Location: Forage and Range ResearchTitle: Backcross introgression of plastomic factors controlling chilling tolerance into elite cucumber (Cucumis sativus L.) germplasm: Early generation recovery of recurrent parent phenotytpe) Author
Submitted to: Euphytica
Publication Type: Peer reviewed journal
Publication Acceptance Date: 5/27/2013
Publication Date: 9/10/2013
Citation: Gordon, V.S., Staub, J.E. 2013. Backcross introgression of plastomic factors controlling chilling tolerance into elite cucumber (Cucumis sativus L.) germplasm: Early generation recovery of recurrent parent phenotytpe. Euphytica. 195:217-234. Interpretive Summary: Many horticultural crop species that have origins in tropical or subtropical growing regions are geing grown in temperate climates where environmental conditions (i.e., temperature, photoperiod) are at or exceed their natural limits. Frequently, when temperatures drop below a critical threshold, such plant species can be damaged. Chilling injury, for example, can critically impede plants during vegetative and reproductive growth, and, thereby, greatly reduce yield potential especially in immature plants. For instance, the U.S. cotton industry suffered a $60 million (US) loss in 1980 as early spring temperatures fell to unexpected lows, significantly damaging developing seedlings. Likewise, chilling damage can dramatically reduce yield in cucumber. Cucumber germplasm exhibits genetic variation in response to chilling temperatures, but chilling tolerance does not exist in modern U.S. processing cucumber cultivars. Therefore, a project was initiated to develop cucumber genetic stocks that can be used by commercial seed companies to introduce chilling tolerance modern cucumber. Using previously identified chilling tolerant exotic plants, chilling tolerance was introduced into commercially acceptable cucumber (by traditional cross breeding) to produce genetic stocks that can be readily used by commercial seed companies. Refined commercial chiling tolerant cultivars derived from these stocks will increase the managerial effectiveness of the growers and assist in making them more globally competitive by reducing the risk of crop failure due to chilling temperatures.

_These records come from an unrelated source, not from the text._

Lemma decode_encode s : bytes_ok s -> decode_base n g table (encode_base s) = (s, true).
Proof.
  intros Hs. unfold encode_base. destruct (ConvertBits 8 n true s) as [b q] eqn:Ec.
  pose proof (ConvertBits_back 8 n s Hn Hs) as Hback. rewrite Ec in Hback. cbn [snd] in *.
  destruct (ConvertBits_pad 8 n ltac:(lia) ltac:(lia) s Hs) as (q' & k & E & Hq & _). rewrite Ec in E. injection E as _ <-.
  destruct (pad_to_spec g (Z.to_nat g) (map (fun v => nth (Z.to_nat v) alphabet 0) q) Hg) as (m & -> & Hm & E0).
  { pose proof (Z.mod_pos_bound (Z.of_nat (length (map (fun v => nth (Z.to_nat v) alphabet 0) q))) g Hg). lia. }
  unfold decode_base. rewrite c_str_id by (by apply alphabet_no_nul). rewrite read_digits_map by done.
  rewrite Hback, forallb_pads. f_equal. cbn [andb]. rewrite length_app, Nat2Z.inj_add, length_replicate, E0.
  apply andb_true_iff. split; [done|]. by apply Z.ltb_lt.
Qed.

Lemma read_digits_spec p : bytes_ok p -> exists pre q, p = pre ++ q /\ read_digits table p = (map (fun c => nth (Z.to_nat c) table 0) pre, q) /\
  digits_ok (2 ^ n) (map (fun c => nth (Z.to_nat c) table 0) pre) /\
  map (fun v => nth (Z.to_nat v) alphabet 0) (map (fun c => nth (Z.to_nat c) table 0) pre) = map canon pre.
Proof.
  induction 1 as [|c p Hc Hp (pre & q & -> & Hr & Hd & Hm)]; [by exists [], []; split_and!; [..|constructor|]|].
  cbn [read_digits]. destruct (Z.eqb_spec c 0); [by exists [], (c :: pre ++ q); split_and!; [..|constructor|]|].
  destruct (Z.eqb_spec (nth (Z.to_nat c) table 0) (-1)) as [|Hne]; [by exists [], (c :: pre ++ q); split_and!; [..|constructor|]|].
  destruct (Htable c Hc) as [?|[Hx Ha]]; [done|]. exists (c :: pre), q. cbn [map]. rewrite Hr, Ha, Hm.
  split_and!; [done|done|by constructor|done].
Qed.

Lemma all_pads q : forallb (fun c => c =? 61) q = true -> q = replicate (length q) 61.
Proof.
  induction q as [|c q IH]; [done|]. cbn [forallb length replicate]. intros [E%Z.eqb_eq H]%andb_true_iff. subst.
  f_equal. by apply IH.
Qed.

Lemma map_pads m : map canon (replicate m 61) = replicate m 61.
Proof. induction m as [|m IH]; [done|]. cbn [replicate map]. by rewrite IH, (proj2 Hpad). Qed.

Lemma decode_only p : bytes_ok p -> ~ In 0 p -> snd (decode_base n g table p) = true ->
  bytes_ok (fst (decode_base n g table p)) /\ encode_base (fst (decode_base n g table p)) = map canon p.
Proof.
  intros Hp H0. unfold decode_base. rewrite c_str_id by done.
  destruct (read_digits_spec p Hp) as (pre & q & -> & -> & Hd & Hm). set (val := map _ pre) in *.
  pose proof (ConvertBits_only 8 n val Hn Hd) as Honly.
  destruct (ConvertBits n 8 false val) as [ok ret]. cbn [fst snd] in *.
  rewrite !andb_true_iff, Z.eqb_eq, Z.ltb_lt. intros [[[-> Hq] E0] Hlt].
  destruct (Honly eq_refl) as [Hret Hc]. split; [done|]. unfold encode_base. rewrite Hc. cbn [snd]. rewrite Hm.
  apply all_pads in Hq. destruct (pad_to_spec g (Z.to_nat g) (map canon pre) Hg) as (m & -> & Hlm & Em).
  { pose proof (Z.mod_pos_bound (Z.of_nat (length (map canon pre))) g Hg). lia. }
  rewrite map_app. f_equal. rewrite Hq, map_pads. f_equal.
  rewrite length_map in Em. rewrite length_app, Nat2Z.inj_add in E0.
  apply Nat2Z.inj. set (a := Z.of_nat (length pre)) in *.
  pose proof (Z.div_mod (a + Z.of_nat m) g ltac:(lia)). pose proof (Z.div_mod (a + Z.of_nat (length q)) g ltac:(lia)).
  rewrite Em in *. rewrite E0 in *.
  destruct (digit_inj g (Z.of_nat m) ((a + Z.of_nat (length q)) / g) (Z.of_nat (length q)) ((a + Z.of_nat m) / g)); lia.
Qed.
End Codec.

(** A test on the numbers below [k]. *)
Lemma below_all (P : Z -> bool) k : forallb P (map Z.of_nat (seq 0 (Z.to_nat k))) = true -> forall v, 0 <= v < k -> P v = true.
Proof.
  intros H v Hv. rewrite forallb_forall in H. apply H, in_map_iff. exists (Z.to_nat v).
  split; [lia|]. apply in_seq. lia.
Qed.

Definition alphabet_ok (n : Z) (alphabet table : list Z) (canon : Z -> Z) (v : Z) : bool :=
  let c := nth (Z.to_nat v) alphabet 0 in
  negb (c =? 0) && negb (c =? 61) && (nth (Z.to_nat c) table 0 =? v) && (canon c =? c).

Definition table_ok (n : Z) (alphabet table : list Z) (canon : Z -> Z) (c : Z) : bool :=
  let x := nth (Z.to_nat c) table 0 in
  (x =? -1) || ((0 <=? x) && (x <? 2 ^ n) && (nth (Z.to_nat x) alphabet 0 =? canon c)).

Lemma tables_ok n alphabet table canon :
  forallb (alphabet_ok n alphabet table canon) (map Z.of_nat (seq 0 (Z.to_nat (2 ^ n)))) = true ->
  forallb (table_ok n alphabet table canon) (map Z.of_nat (seq 0 (Z.to_nat 256))) = true ->
  (forall v, 0 <= v < 2 ^ n -> let c := nth (Z.to_nat v) alphabet 0 in
     c <> 0 /\ c <> 61 /\ nth (Z.to_nat c) table 0 = v /\ canon c = c) /\
  (forall c, is_byte c -> nth (Z.to_nat c) table 0 = -1 \/
     (0 <= nth (Z.to_nat c) table 0 < 2 ^ n /\ nth (Z.to_nat (nth (Z.to_nat c) table 0)) alphabet 0 = canon c)).
Proof.
  intros Ha Ht. split.
  - intros v Hv. pose proof (below_all _ _ Ha v Hv) as H. unfold alphabet_ok in H. propify. cbv zeta. done.
  - intros c Hc. pose proof (below_all _ _ Ht c Hc) as H. unfold table_ok in H.
    apply orb_true_iff in H as [H|H]; propify; [by left|right; lia].
Qed.

Lemma tables64 : (forall v, 0 <= v < 2 ^ 6 -> let c := nth (Z.to_nat v) pbase64 0 in
    c <> 0 /\ c <> 61 /\ nth (Z.to_nat c) decode64_table 0 = v /\ id c = c) /\
  (forall c, is_byte c -> nth (Z.to_nat c) decode64_table 0 = -1 \/
     (0 <= nth (Z.to_nat c) decode64_table 0 < 2 ^ 6 /\
      nth (Z.to_nat (nth (Z.to_nat c) decode64_table 0)) pbase64 0 = id c)).
Proof. apply tables_ok; vm_compute; reflexivity. Qed.

Lemma tables32 : (forall v, 0 <= v < 2 ^ 5 -> let c := nth (Z.to_nat v) pbase32 0 in
    c <> 0 /\ c <> 61 /\ nth (Z.to_nat c) decode32_table 0 = v /\ tolower c = c) /\
  (forall c, is_byte c -> nth (Z.to_nat c) decode32_table 0 = -1 \/
     (0 <= nth (Z.to_nat c) decode32_table 0 < 2 ^ 5 /\
      nth (Z.to_nat (nth (Z.to_nat c) decode32_table 0)) pbase32 0 = tolower c)).
Proof. apply tables_ok; vm_compute; reflexivity. Qed.

(** Base 64 and base 32: what is encoded is decoded to the same bytes; and a string without NULs
    that is accepted is the encoding of the bytes it gives, in base 32 up to the case of its letters. *)
Theorem base_codecs s p : bytes_ok s -> bytes_ok p -> ~ In 0 p ->
  DecodeBase64 (EncodeBase64 s) = (s, true) /\ DecodeBase32 (EncodeBase32 s) = (s, true) /\
  (snd (DecodeBase64 p) = true -> EncodeBase64 (fst (DecodeBase64 p)) = p) /\
  (snd (DecodeBase32 p) = true -> EncodeBase32 (fst (DecodeBase32 p)) = map tolower p).
Proof.
  intros Hs Hp H0. destruct tables64 as [A64 T64], tables32 as [A32 T32].
  split; [|split; [|split]].
  - exact (decode_encode 6 4 pbase64 decode64_table id ltac:(lia) ltac:(lia) A64 (conj eq_refl eq_refl) s Hs).
  - exact (decode_encode 5 8 pbase32 decode32_table tolower ltac:(lia) ltac:(lia) A32 (conj eq_refl eq_refl) s Hs).
  - intros Hv. rewrite <- (map_id p) at 2.
    exact (proj2 (decode_only 6 4 pbase64 decode64_table id ltac:(lia) ltac:(lia) T64 (conj eq_refl eq_refl) p Hp H0 Hv)).
  - intros Hv.
    exact (proj2 (decode_only 5 8 pbase32 decode32_table tolower ltac:(lia) ltac:(lia) T32 (conj eq_refl eq_refl) p Hp H0 Hv)).
Qed.

Lemma base_codecs_witness :
  DecodeBase64 (EncodeBase64 (chars "foob")) = (chars "foob", true) /\
  EncodeBase32 (fst (DecodeBase32 (chars "MzXW6===")) ) = map tolower (chars "MzXW6===").
Proof.
  assert (bytes_ok (chars "foob")) as H1 by (apply (bool_decide_unpack _); vm_compute; exact I).
  assert (bytes_ok (chars "MzXW6===")) as H2 by (apply (bool_decide_unpack _); vm_compute; exact I).
  assert (~ In 0 (chars "MzXW6===")) as H3 by (vm_compute; intros H; repeat (destruct H as [H|H]; [discriminate|]); exact H).
  destruct (base_codecs (chars "foob") (chars "MzXW6===") H1 H2 H3) as (E1 & _ & _ & E2).
  split; [exact E1|]. apply E2. vm_compute. reflexivity.
Defined.

Example base64_text : EncodeBase64 (chars "foob") = chars "Zm9vYg==".
Proof. vm_compute. reflexivity. Qed.

(** ** Hexadecimal *)

Lemma hex_not_space d : 0 <= d < 16 -> isspace (hex_char d) = false.
Proof. intros Hd. pose proof (hex_char_range d Hd). unfold isspace. apply orb_false_iff. split; [lia|]. apply andb_false_iff. lia. Qed.

Lemma nibble_ranges v : is_byte v -> 0 <= Z.shiftr v 4 < 16 /\ 0 <= Z.land v 15 < 16.
Proof.
  unfold is_byte. intros H. rewrite Z.shiftr_div_pow2 by lia. change 15 with (Z.ones 4). rewrite Z.land_ones by lia.
  change (2 ^ 4) with 16. split; [|by apply Z.mod_pos_bound]. split; [apply Z.div_pos|apply Z.div_lt_upper_bound]; lia.
Qed.
Lemma rfind_last a l ch : ~ In ch l -> rfind (a ++ ch :: l) ch = Some (length a).
Proof.
  intros Hl. induction a as [|c a IH]; cbn [app rfind length].
  - assert (rfind l ch = None) as ->; [|by rewrite Z.eqb_refl].
    induction l as [|d l IHl]; [done|]. cbn [rfind]. rewrite IHl by (intros H; apply Hl; by right).
    destruct (Z.eqb_spec d ch) as [->|]; [|done]. destruct Hl. by left.
  - by rewrite IH.
Qed.

Lemma rfind_some s ch : forall i, rfind s ch = Some i -> s = take i s ++ ch :: drop (i + 1) s /\ (i < length s)%nat.
Proof.
  induction s as [|c s IH]; intros i; cbn [rfind]; [done|]. destruct (rfind s ch) as [j|].
  - intros [= <-]. destruct (IH j eq_refl) as [E Hl]. cbn [take drop app length Nat.add]. split; [by f_equal|lia].
  - destruct (Z.eqb_spec c ch) as [->|]; [|done]. intros [= <-]. cbn. split; [done|lia].
Qed.

Lemma no_exists {A} (f : A -> bool) l : existsb f l = false <-> Forall (fun x => f x = false) l.
Proof.
  induction l as [|x l IH]; cbn [existsb]; [by split|]. rewrite orb_false_iff, IH. split.
  - intros [? ?]. by constructor.
  - intros H. by apply list.Forall_cons in H.
Qed.

(** A prefix that [Encode] is called with: printable, and without capital letters. *)
Definition hrp_ok (hrp : list Z) : Prop := hrp <> [] /\ printable hrp /\ Forall (fun c => LowerCase c = c) hrp.

Lemma CreateChecksum_symbols hrp values : printable hrp -> symbols values ->
  symbols (CreateChecksum hrp values) /\ length (CreateChecksum hrp values) = 6%nat.
Proof.
  intros Hh Hv. unfold CreateChecksum. change (map _ (seq 0 6)) with (groups (Z.lxor (PolyMod ((ExpandHRP hrp ++ values) ++ replicate 6 0)) 1)).
  destruct (groups_spec (Z.lxor (PolyMod ((ExpandHRP hrp ++ values) ++ replicate 6 0)) 1)) as (? & ? & _); [|done].
  apply xor_small; [lia| |lia]. apply run_small; [|lia]. apply Forall_app. split; [apply Forall_app; split; [by apply ExpandHRP_symbols|done]|].
  apply Forall_replicate. lia.
Qed.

Technical Abstract: Environmental stresses such as chilling temperatures can decrease germination, emergence, flower and fruit development, marketable yield, and postharvest fruit storage longevity in cucumber (Cucumis sativus L.). While response to chilling injury in cucumber is controlled by simple plastidic (maternal) and nuclear (paternal) factors, no chilling tolerant U.S. processing varieties are commercially available. Furthermore, even though three single nucleotide polymorphic (SNP) sites have been identified as plastid components associated with chilling tolerance in cucumber, it is not known how these factors interact with nuclear factors controlling economically important traits. Therefore, an experiment was designed to evaluate the rate of recovery of the chilling susceptible (cytoplasm) genotype during introgression backcrossing (IB), where it was used as a recurrent parent after the initial mating to a line possessing chilling tolerant cytoplasm (donor parent). Phenotypic yield and quality trait data were collected on processing type backcross progeny (BC1-5 and BC2S3) derived from an initial 'Chipper' (tolerant) x line M 29 (susceptible) mating, and rate of progression to the recurrent parent was determined by simple sequence repeat (SSR) marker and morphological trait analyses. Substantial degrees of the recurrent parent phenotype and nuclear genome were recovered by the BC2 generation (P = 0.001), with nearly complete recovery of recurrent parental traits and its nuclear genome occurring by the BC3. General combining ability (GCA) of derived BC2S3 lines was significant for yield, yield/plant, length (L), diameter (D), and L:D ratios. The BC2S3 line GCA and rate of progression towards the recurrent parent for economically important traits suggests that elite chilling tolerant cucumber germplasm can be developed rapidly through IB and marker genotyping.